Chapter 17: Connection vs. Attachment (I’ll find a better title for this chapter soon)

With less than a week to research and write the article, Jane decided she’d better get busy experimenting, trying out a few of the connection techniques she had researched, putting them to the test, and observing how well they worked.
It’ll be fun! she told herself, though it didn’t all turn out that way.

She began by saying hello to various strangers she passed in the street on her way home and observing their reactions.

“Hi,” she said as she passed a man in his 30’s, maybe ten years older than her. “Nice jacket.”
The man stopped in his tracks, looked her up and down, then said hello back and asked for her number.
“Sorry,” Jane replied apologetically, feeling flustered but thinking fast on her feet. “It’s just that my boyfriend has the same jacket, and I couldn’t help but admire it.”
The man looked slightly deflated, but nodded and turned away.

Oops, she thought to herself. Some of these techniques work a little too well! I’d better dial back the research a notch.

She reached the portal of her apartment building with no further misadventures, and stopped at the mailboxes to see if anything interesting had arrived.

“Hi,” she said absentmindedly to another resident who was extracting a few envelopes and a stack of junk mail from his own box.

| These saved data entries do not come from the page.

(* ===== verification/ExecutionSafety.v ===== *)
(** * Guarantees of the approval protocol

    The requests of pkg/execution as one labelled system, the refinement of the
    action machine by every request (failed statements, rolled-back
    transactions and lost commit acknowledgements included), and what holds in
    every reachable database. *)

From stdpp Require Import relations.
From S2P Require Import Prelude.
From S2P Require Import Sha256.
From S2P Require Import Json.
From S2P Require Import JsonFacts.
From S2P Require Import GoTime.
From S2P Require Import Decode.
From S2P Require Import Identity.
From S2P Require Import Authorization.
From S2P Require Import Incident.
From S2P Require Import Db.
From S2P Require Import Sql.
From S2P Require Import Storage.
From S2P Require Import Records.
From S2P Require Import Privacy.
From S2P Require Import Fleet.
From S2P Require Import Execution.
From S2P Require Import ExecutionFacts.

Inductive exec_op :=
| OpPropose (p : Principal) (r : ProposeRequest)
| OpApprove (p : Principal) (id hash : string)
| OpClaim (token id : string)
| OpReceipt (token id receipt outcome : string)
| OpCancel (p : Principal) (id : string)
| OpReconcile (p : Principal) (id hash : string).

Definition run_op `{Env} (s : option ExecService) (sc : Scope) (op : exec_op) : M unit :=
  match op with
  | OpPropose p r => Propose s p sc r ;; ret tt
  | OpApprove p id hash => Approve s p sc id hash ;; ret tt
  | OpClaim token id => Claim s sc token id ;; ret tt
  | OpReceipt token id receipt outcome => Receipt s sc token id receipt outcome ;; ret tt
  | OpCancel p id => Cancel s p sc id ;; ret tt
  | OpReconcile p id hash => Reconcile s p sc id hash ;; ret tt
  end.

Lemma still_refl d : still d d.
Proof. done. Qed.

Lemma principal_id_nonempty p now : Principal_Valid p now = true -> P_ID p <> "".
Proof. rewrite Principal_Valid_spec. intros [Hid _]. by apply ValidID_nonempty. Qed.

Section Refinement.
Context `{Env}.

(** What a transaction of pkg/execution does to the database. *)
Definition refines {A} (sc : Scope) (m : M A) : Prop :=
  forall w r w', m w = (r, w') -> exec_inv (db w) ->
    still (db w) (db w') \/ exists id a, moves (db w) (db w') sc id a.

Lemma refines_bind_pure {A B} sc (m : M A) (f : A -> M B) :
  Steps eq m -> (forall w a w', m w = (Ok a, w') -> refines sc (f a)) -> refines sc (bind m f).
Proof.
  intros Hm Hf w r w'. unfold bind. destruct (m w) as [[a|e] w1] eqn:E; intros Hr Hinv.
  - apply Hm in E as Ed. rewrite Ed in *. by eapply Hf.
  - injection Hr as _ <-. apply Hm in E as <-. by left.
Qed.

Lemma refines_ret {A} sc (m : M A) : refines sc m -> refines sc (m ;; ret tt).
Proof.
  intros Hm w r w'. unfold bind. destruct (m w) as [[a|e] w1] eqn:E; intros [= _ <-] Hinv; by eapply Hm.
Qed.

Lemma refines_throw {A} sc e : refines sc (@throw A e).
Proof. intros w r w' [= _ <-] _. by left. Qed.

Lemma refines_tx {A} f sc (fn : Tx -> M A) :
  (forall t w a w', scope t = sc -> fn t w = (Ok a, w') -> exec_inv (db w) ->
     still (db w) (db w') \/ exists id x, moves (db w) (db w') sc id x) ->
  refines sc (tx_of f sc fn).
Proof.
  intros Hf w r w' Ht Hinv. apply Transact_atomic in Ht as [->|(_ & a & w0 & w1 & E & Hr & -> & _)]; [by left|].
  rewrite <- E in *. refine (Hf _ _ _ _ _ Hr _); done.
Qed.

Lemma authorize_pure p principal sc perm : Steps eq (authorize p principal sc perm).
Proof. unfold authorize. steps. Qed.
Lemma authorize_principal p principal sc perm w x w' :
  authorize p principal sc perm w = (Ok x, w') -> P_ID principal <> "".
Proof.
  intros [Ha _]%authorize_ok. apply Authorize_spec in Ha as (_ & Hv & _). by eapply principal_id_nonempty.
Qed.
Lemma guard_pure b e : Steps eq (guard b e).
Proof. steps. Qed.

Lemma run_op_refines s sc op : refines sc (run_op s sc op).
Proof.
  destruct op; apply refines_ret; unfold Propose, Approve, Claim, Receipt, Cancel, Reconcile;
    (destruct (available s) as [f|]; [|apply refines_throw]);
    repeat (lazymatch goal with |- refines _ (bind _ _) =>
      apply refines_bind_pure; [apply authorize_pure || apply guard_pure|intros ? [] ? ?] end);
    apply refines_tx; intros t wt a wt' <- Ht Hinv.
  - right. eexists _, _. by eapply ProposeTx_ok.
  - right. apply ApproveTx_ok in Ht as (a0 & _ & _ & _ & _ & _ & Hmv); [eauto|done|].
    by eapply authorize_principal.
  - right. apply ClaimTx_ok in Ht as (? & ? & _ & _ & _ & _ & _ & _ & _ & _ & _ & Hmv); eauto.
  - apply ReceiptTx_ok in Ht as (? & ? & _ & _ & _ & _ & [(_ & _ & -> & _)|(_ & _ & Hmv)]);
      [by left|right; eauto|done|].
    match goal with Hg : guard _ _ _ = _ |- _ => apply guard_ok in Hg as [Hg _]; unfold mem_str in Hg; by breflect end.
  - right. eexists _, _. by eapply CancelTx_ok.
  - right. apply ReconcileTx_ok in Ht as [_ Hmv]; eauto.
Qed.
End Refinement.

(** ** Reachable databases

    A step is any request under any environment, service configuration and
    scope, or any change that leaves the two tables of actions alone, as every
    other component does. *)
Inductive sys_step (d d' : DB) : Prop :=
| sys_exec (E : Env) (s : option ExecService) (sc : Scope) (op : exec_op) (k : nat) (r : res unit) (w' : World) :
    run_op s sc op (mkWorld d k) = (r, w') -> d' = db w' -> sys_step d d'
| sys_other : still d d' -> sys_step d d'.

Lemma sys_step_cases d d' :
  exec_inv d -> sys_step d d' -> still d d' \/ exists sc id a, moves d d' sc id a.
Proof.
  intros Hinv [E s sc op k r w' Hr ->|Hs]; [|by left].
  destruct (run_op_refines s sc op _ _ _ Hr Hinv) as [?|(id & a & Hm)]; [by left|]. right. eauto.
Qed.

Lemma exec_inv_step d d' : exec_inv d -> sys_step d d' -> exec_inv d'.
Proof.
  intros Hinv Hs. destruct (sys_step_cases _ _ Hinv Hs) as [[E1 E2]|(sc & id & a & Hm)].
  - by eapply exec_inv_same.
  - by eapply exec_inv_moves.
Qed.

Lemma exec_inv_steps d d' : exec_inv d -> rtc sys_step d d' -> exec_inv d'.
Proof. intros Hinv Hs. induction Hs; [done|]. by eauto using exec_inv_step. Qed.

Lemma exec_inv_empty d : d Tactions = [] -> d Taction_events = [] -> exec_inv d.
Proof.
  intros E1 E2. constructor.
  - by rewrite E1.
  - intros r Hr. rewrite E1 in Hr. by apply elem_of_nil in Hr.
  - intros sc id. unfold log, action_view, action_row, find_row. rewrite E1, E2. constructor.
Qed.

(** ** Paths of the abstract machine *)
Definition closed_states : list string := ["APPLIED"; "FAILED"; "AMBIGUOUS"; "CANCELLED"].

(** Where in its life an action is, and what it must then carry. *)
Definition stage (a : Action) (n : Z) : Prop :=
  (A_State a = "PROPOSED" /\ n = 1) \/
  (A_State a = "APPROVED" /\ n = 2 /\ A_ApprovedBy a <> "") \/
  (A_State a = "SUBMITTED" /\ n = 3 /\ A_ApprovedBy a <> "") \/
  (A_State a ∈ ["APPLIED"; "FAILED"; "AMBIGUOUS"] /\ n = 4 /\ A_ApprovedBy a <> "") \/
  (A_State a = "CANCELLED" /\ 2 <= n <= 3).

(** Decide membership of a literal in a literal list. *)
Ltac listed H := apply (bool_decide_eq_true_2 _) in H; vm_compute in H; discriminate H.

Lemma receipt_state_cases o : receipt_state o ∈ ["APPLIED"; "FAILED"; "AMBIGUOUS"].
Proof. unfold receipt_state. case_if as E; [|by rewrite !elem_of_cons; auto].
  breflect. rewrite !elem_of_cons. destruct E; breflect; subst; auto. Qed.

Lemma path_stage l x : path l x ->
  match x with
  | None => l = []
  | Some a => A_Version a = Z.of_nat (length l) /\ stage a (A_Version a) /\
              A_Hash a = Hash (A_Plan a) /\ Forall (fun b => A_Plan b = A_Plan a /\ A_Hash b = A_Hash a) l
  end.
Proof.
  induction 1 as [|l x a Hp IH Hs]; [done|]. rewrite length_app, Nat2Z.inj_add. cbn [length].
  inversion Hs as [a' S1 S2 S3 S4|a' b e S1 S2|a' t S1 S2|a' o t S1 S2|a' t S1|a' b t S1 S2]; subst.
  1: { cbn in IH. subst l. rewrite S2. split; [done|]. split; [by left|]. split; [done|]. by constructor. }
  all: destruct IH as (Hv & Hst & Hh & Hall);
    assert (Hw : wrap64 (A_Version a' + 1) = Z.of_nat (length l) + 1)
      by (rewrite wrap64_id, Hv; [done|]; unfold int64_ok;
          destruct Hst as [[_ ->]|[(_ & -> & _)|[(_ & -> & _)|[(_ & -> & _)|(_ & ?)]]]]; lia);
    cbn; rewrite Hw; (split; [lia|]); (split; [|split; [done|apply Forall_app; split; [done|by constructor]]]);
    unfold stage in *; cbn; rewrite <- Hv in *.
  - right; left. destruct Hst as [[_ ->]|[(? & _)|[(? & _)|[(Hin & _)|(? & _)]]]]; [done|congruence..| |congruence].
    by rewrite S1 in Hin; listed Hin.
  - do 2 right; left. destruct Hst as [[? _]|[(_ & -> & _)|[(? & _)|[(Hin & _)|(? & _)]]]]; [congruence|done|congruence| |congruence].
    by rewrite S1 in Hin; listed Hin.
  - do 3 right; left. destruct Hst as [[? _]|[(? & _)|[(_ & -> & ?)|[(Hin & _)|(? & _)]]]]; [congruence|congruence| | |congruence].
    + split; [apply receipt_state_cases|done].
    + by rewrite S1 in Hin; listed Hin.
  - do 4 right. split; [done|].
    destruct Hst as [[_ ->]|[(_ & -> & _)|[(? & _)|[(Hin & _)|(? & _)]]]]; [lia|lia|destruct S1; congruence| |destruct S1; congruence].
    destruct S1 as [S1|S1]; by rewrite S1 in Hin; listed Hin.
  - do 3 right; left. destruct Hst as [[? _]|[(? & _)|[(_ & -> & ?)|[(Hin & _)|(? & _)]]]]; [congruence|congruence| | |congruence].
    + split; [by rewrite !elem_of_cons; auto|done].
    + by rewrite S1 in Hin; listed Hin.
Qed.
(* ===== verification/Evolution.v ===== *)
(** * How stored rows may change

    For every table, [K] says what may become of one of its rows in any request
    of the system: audit records are immutable, a quarantine is never lifted,
    an agent's generation only grows, a closed job or run stays closed, an
    answer stays the answer, an acknowledgement stays.  [evolves] holds of
    every step. *)

From stdpp Require Import relations.
From S2P Require Import Prelude.
From S2P Require Import Sha256.
From S2P Require Import Md5.
From S2P Require Import Json.
From S2P Require Import JsonFacts.
From S2P Require Import GoTime.
From S2P Require Import Decode.
From S2P Require Import Identity.
From S2P Require Import Authorization.
From S2P Require Import Incident.
From S2P Require Import Db.
From S2P Require Import Sql.
From S2P Require Import Storage.
From S2P Require Import Records.
From S2P Require Import Queues.
From S2P Require Import Privacy.
From S2P Require Import Fleet.
From S2P Require Import Recovery.
From S2P Require Import Governance.
From S2P Require Import Investigation.
From S2P Require Import Knowledge.
From S2P Require Import Execution.
From S2P Require Import ExecutionFacts.
From S2P Require Import ExecutionSafety.
From S2P Require Import System.

(** Tables whose rows are never deleted. *)
Definition keeps (t : tbl) : bool :=
  match t with Toutbox | Tbootstraps | Tchallenges | Tsessions => false | _ => true end.

Definition K (t : tbl) : row t -> row t -> Prop :=
  match t with
  | Tagents => fun r r' => g_scope r' = g_scope r /\ g_id r' = g_id r /\ (r' = r \/ g_generation r < g_generation r')
  | Teligibility => fun r r' => e_scope r' = e_scope r /\ e_item r' = e_item r /\
                                (e_quarantined r = true -> e_quarantined r' = true)
  | Tincidents => fun r r' => N_Scope r' = N_Scope r /\ N_ID r' = N_ID r /\ N_OpenedAt r' = N_OpenedAt r /\
                              (r' = r \/ N_Version r < N_Version r')
  | Tinteractions => fun r r' => x_scope r' = x_scope r /\ x_id r' = x_id r /\ x_question r' = x_question r /\
                                 (x_status r = "PENDING" \/ r' = r)
  | Tnotifications => fun r r' => n_scope r' = n_scope r /\ n_id r' = n_id r /\ n_attempts r <= n_attempts r' /\
                                  (n_acknowledged r = "" \/ n_acknowledged r' = n_acknowledged r) /\
                                  (n_state r = "DELIVERED" -> n_state r' = "DELIVERED")
  | Tactions => fun r r' => a_scope r' = a_scope r /\ a_id r' = a_id r
  | Tjobs => fun r r' => d_scope r' = d_scope r /\ d_id r' = d_id r /\ d_incident r' = d_incident r /\
                         d_actor r' = d_actor r /\ d_expires r' = d_expires r /\
                         (is_active (d_state r) = true \/ (d_state r' = d_state r /\ d_result r' = d_result r))
  | Truns => fun r r' => r_scope r' = r_scope r /\ r_id r' = r_id r /\ r_incident r' = r_incident r /\
                         (is_active (r_status r) = true \/ r' = r)
  | Tchecks => fun r r' => c_scope r' = c_scope r /\ c_id r' = c_id r /\ c_handle r' = c_handle r /\
                           (c_fulfilled r = None \/ r' = r)
  | Tcoverage => fun r r' => cv_scope r' = cv_scope r /\ cv_agent r' = cv_agent r /\ cv_observed r <= cv_observed r'
  | _ => fun r r' => r' = r
  end.

Lemma K_refl t r : K t r r.
Proof. destruct t; cbn; repeat split; auto; lia. Qed.

Lemma K_trans t a b c : K t a b -> K t b c -> K t a c.
Proof.
  destruct t; cbn; intros H1 H2; try (by subst);
    repeat match goal with H : _ /\ _ |- _ => destruct H end;
    repeat split; try congruence; try lia; auto;
    match goal with
    | H1 : b = a \/ _, H2 : c = b \/ _ |- _ => destruct H1 as [->|L1], H2 as [->|L2]; auto; right; lia
    | H1 : is_active (d_state a) = true \/ _, H2 : is_active (d_state b) = true \/ _ |- _ =>
        destruct H1 as [L1|[E1 E2]]; [by left|]; rewrite E1 in H2; destruct H2 as [L2|[F1 F2]];
          [by left|right; by rewrite F1, F2]
    | H1 : n_acknowledged a = "" \/ _, H2 : n_acknowledged b = "" \/ _ |- _ =>
        destruct H1 as [L1|E1]; [by left|]; rewrite E1 in H2; destruct H2 as [L2|E2]; [by left|right; by rewrite E2]
    | H1 : _ \/ b = a |- _ => destruct H1 as [L1| ->]; auto
    end.
Qed.

Definition rows_evolve (d d' : DB) : Prop :=
  forall t (r : row t), keeps t = true -> r ∈ d t -> exists r', r' ∈ d' t /\ K t r r'.

(** The constraints hold throughout, and every row becomes what it may. *)
Definition evolves (d d' : DB) : Prop := db_ok d -> db_ok d' /\ rows_evolve d d'.

#[export] Instance evolves_refl : Reflexive evolves.
Proof. intros d Hd. split; [done|]. intros t r _ Hr. exists r. split; [done|apply K_refl]. Qed.
#[export] Instance evolves_trans : Transitive evolves.
Proof.
  intros a b c H1 H2 Ha. destruct (H1 Ha) as [Hb R1]. destruct (H2 Hb) as [Hc R2]. split; [done|].
  intros t r Hk Hr. destruct (R1 _ _ Hk Hr) as (r1 & Hr1 & K1). destruct (R2 _ _ Hk Hr1) as (r2 & Hr2 & K2).
  exists r2. split; [done|by eapply K_trans].
Qed.

Section Statements.
Context `{Env}.

Lemma store_evolves {A} (a : A) d t l a' d' :
  (db_ok d -> keeps t = true -> forall r, r ∈ d t -> exists r', r' ∈ l /\ K t r r') ->
  store a d t l = inr (a', d') -> evolves d d'.
Proof.
  intros Hl Hs Hd. split; [by eapply store_keeps|]. apply store_ok in Hs as (_ & -> & _).
  intros t' r Hk Hr. destruct (decide (t = t')) as [<-|Hne].
  - rewrite upd_same. by apply Hl.
  - rewrite upd_other by done. exists r. split; [done|apply K_refl].
Qed.

Lemma store_app_evolves {A} (a : A) d t l a' d' :
  (forall r, r ∈ d t -> r ∈ l) -> store a d t l = inr (a', d') -> evolves d d'.
Proof. intros Hl. apply store_evolves. intros _ _ r Hr. exists r. split; [by apply Hl|apply K_refl]. Qed.

Lemma evolves_insert t r : Steps evolves (insert t r).
Proof.
  apply steps_exec; [exact _|]. intros now d a d'. apply store_app_evolves. intros x Hx. apply elem_of_app. by left.
Qed.
Lemma evolves_insert_or_skip t c r : Steps evolves (insert_or_skip t c r).
Proof.
  apply steps_exec; [exact _|]. intros now d a d'. case_if as E1; [done|]. case_if as E2; [by intros [= _ <-]|].
  apply store_app_evolves. intros x Hx. apply elem_of_app. by left.
Qed.

Lemma map_evolves t (hit : row t -> bool) f l r :
  (hit r = true -> K t r (f r)) -> r ∈ l ->
  exists r', r' ∈ map (fun x => if hit x then f x else x) l /\ K t r r'.
Proof.
  intros Hf Hr. exists (if hit r then f r else r). split.
  - by apply (list_elem_of_fmap_2 (fun x => if hit x then f x else x)).
  - destruct (hit r) eqn:E; [by apply Hf|apply K_refl].
Qed.

Lemma evolves_update_returning t c s :
  (keeps t = true -> forall now d r, db_ok d -> r ∈ d t -> c now d r = true -> K t r (s now r)) ->
  Steps evolves (update_returning t c s).
Proof.
  intros Hs. apply steps_exec; [exact _|]. intros now d a d'. apply store_evolves. intros Hd Hk r Hr.
  apply (map_evolves t (c now d) (s now)); [by apply Hs|done].
Qed.
Lemma evolves_update t c s :
  (keeps t = true -> forall now d r, db_ok d -> r ∈ d t -> c now d r = true -> K t r (s now r)) ->
  Steps evolves (update t c s).
Proof.
  intros Hs. apply steps_bind; [exact _|by apply evolves_update_returning|]. intros rs. apply steps_ret. exact _.
Qed.
Lemma evolves_upsert t c cond s r :
  (keeps t = true -> forall o, c r o && cond r o = true -> K t o (s r o)) -> Steps evolves (upsert t c cond s r).
Proof.
  intros Hs. apply steps_exec; [exact _|]. intros now d a d'. case_if as E1; [done|]. case_if as E2.
  - apply store_evolves. intros _ Hk x Hx.
    apply (map_evolves t (fun o => c r o && cond r o) (s r)); [by apply Hs|done].
  - apply store_app_evolves. intros x Hx. apply elem_of_app. by left.
Qed.
Lemma evolves_delete_returning t c : keeps t = false -> Steps evolves (delete_returning t c).
Proof.
  intros Hk. apply steps_exec; [exact _|]. intros now d a d'. apply store_evolves. rewrite Hk. done.
Qed.
Lemma evolves_delete t c : keeps t = false -> Steps evolves (delete t c).
Proof.
  intros Hk. apply steps_bind; [exact _|by apply evolves_delete_returning|]. intros rs. apply steps_ret. exact _.
Qed.
End Statements.

(** ** The conditions of particular statements *)
Lemma jobs_inj d (r r' : row Tjobs) :
  db_ok d -> r ∈ d Tjobs -> r' ∈ d Tjobs -> d_scope r = d_scope r' -> d_id r = d_id r' -> r = r'.
Proof.
  intros [Hd _] Hr Hr' Es Ei. destruct (Hd Tjobs) as [_ Hu].
  eapply (unique_inj Tjobs _ _ r r' (kscope (d_scope r') ++ [KS (d_id r')])); [done|by left|done|done|..]; cbn.
  - by rewrite Es, Ei.
  - done.
Qed.

(** The row that a claim takes is queued. *)
Lemma claimable_queued t d ok (r : row Tjobs) :
  db_ok d -> r ∈ d Tjobs -> in_scope t (d_scope r) = true -> claimable t d ok = Some (d_id r) -> d_state r = "QUEUED".
Proof.
  intros Hd Hr Hs Hc. unfold claimable in Hc. destruct (running t d); [done|].
  destruct (head _) as [r'|] eqn:E; [|done]. injection Hc as Hid.
  assert (Hin : r' ∈ isort oldest_leb (List.filter (fun r : row Tjobs =>
      in_scope t (d_scope r) && str_eqb (d_state r) "QUEUED" && ok r) (d Tjobs))).
  { destruct (isort _ _); [done|]. injection E as ->. by left. }
  rewrite isort_elem in Hin. apply list_elem_of_In, filter_In in Hin as [Hin Hp]. apply list_elem_of_In in Hin.
  breflect. replace r with r'; [done|]. unfold in_scope, scope_eqb in *. breflect.
  eapply jobs_inj; [done|done|done|congruence|congruence].
Qed.

Lemma notifications_inj d (r r' : row Tnotifications) :
  db_ok d -> r ∈ d Tnotifications -> r' ∈ d Tnotifications -> n_scope r = n_scope r' -> n_id r = n_id r' -> r = r'.
Proof.
  intros [Hd _] Hr Hr' Es Ei. destruct (Hd Tnotifications) as [_ Hu].
  eapply (unique_inj Tnotifications _ _ r r' (kscope (n_scope r') ++ [KS (n_id r')])); [done|by left|done|done|..]; cbn.
  - by rewrite Es, Ei.
  - done.
Qed.

(** The row that a lease takes is of the route, neither delivered nor
    acknowledged, and has an attempt left. *)
Lemma due_row t d route (n : row Tnotifications) :
  db_ok d -> n ∈ d Tnotifications -> in_scope t (n_scope n) = true -> due t d route = Some (n_id n) ->
  n_route n = route /\ n_state n <> "DELIVERED" /\ n_acknowledged n = "" /\ n_attempts n < 8.
Proof.
  intros Hd Hn Hs Hdue. unfold due in Hdue. destruct (isort _ _) as [|m l] eqn:E; [done|]. injection Hdue as Hid.
  assert (Hin : m ∈ isort due_leb (List.filter (fun n : row Tnotifications =>
    in_scope t (n_scope n) && str_eqb (n_route n) route && str_eqb (n_acknowledged n) ""
    && ((str_eqb (n_state n) "PENDING" && (n_next n <=? tx_now t)) || lease_expired t n)
    && (n_attempts n <? 8)) (d Tnotifications))) by (rewrite E; left).
  rewrite isort_elem in Hin. apply list_elem_of_In, filter_In in Hin as [Hin Hp]. apply list_elem_of_In in Hin.
  replace n with m.
  - unfold lease_expired in Hp. breflect. split; [done|split; [|done]].
    match goal with H : _ \/ _ |- _ => destruct H end; breflect; congruence.
  - unfold in_scope, scope_eqb in *. breflect. eapply notifications_inj; [done..|congruence|done].
Qed.
Lemma due_not_delivered t d route (n : row Tnotifications) :
  db_ok d -> n ∈ d Tnotifications -> in_scope t (n_scope n) = true -> due t d route = Some (n_id n) ->
  n_state n = "DELIVERED" -> "SENDING" = "DELIVERED".
Proof. intros Hd Hn Hs Hdue E. by destruct (due_row _ _ _ _ Hd Hn Hs Hdue) as (_ & [] & _). Qed.

Lemma add_new_keeps rs : forall (l : list (row Tnotifications)) r, r ∈ l -> r ∈ add_new l rs.
Proof.
  unfold add_new. induction rs as [|x rs IH]; intros l r Hr; [done|]. cbn [fold_left]. apply IH.
  destruct (existsb _ _); [done|]. apply elem_of_app. by left.
Qed.

Lemma in_app_l {A} (x : A) l l' : x ∈ l -> x ∈ l ++ l'.
Proof. intros Hx. apply elem_of_app. by left. Qed.

Lemma active_queued s : s = "QUEUED" -> is_active s = true.
Proof. by intros ->. Qed.
Lemma active_running s : s = "RUNNING" -> is_active s = true.
Proof. by intros ->. Qed.

(** Solve the condition of an update from its guard. *)
Ltac row_side :=
  intros; cbn in *; unfold lease_expired, fenced, job_at, check_of in *; breflect; cbn;
  repeat match goal with |- _ /\ _ => split end;
  eauto using active_queued, active_running, due_not_delivered; try lia; try congruence;
  try (left; by eauto using active_queued, active_running, claimable_queued).

Ltac evolves_step :=
  first
  [ apply steps_pure; [exact _|solve [auto with pure nocore]]
  | progress cbv zeta
  | apply evolves_insert
  | apply evolves_insert_or_skip
  | apply evolves_upsert; intros _
  | apply evolves_update_returning; first [discriminate|intros _]
  | apply evolves_update; first [discriminate|intros _]
  | apply evolves_delete_returning; reflexivity
  | apply evolves_delete; reflexivity
  | apply steps_exec; [exact _|intros ? ? ? ?; apply store_app_evolves; cbv zeta; intros; solve [auto using add_new_keeps, in_app_l]]
  | steps_one ].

“Hello,” he replied cheerfully. He shuffled his stack of mail into his left hand, then held out his right toward her. “I’m Chase, by the way. I just moved in.”

Jane shook his hand and looked up at his friendly face. Their eyes locked, and suddenly…she couldn’t look away. It felt like he had turned on a tractor beam and would not release her. It took her a moment to gather her wits and make her mouth function again. “I’m Jane,” she sputtered. “I’m up in 3C.”

“2D,” Chase replied, still clutching her hand lightly.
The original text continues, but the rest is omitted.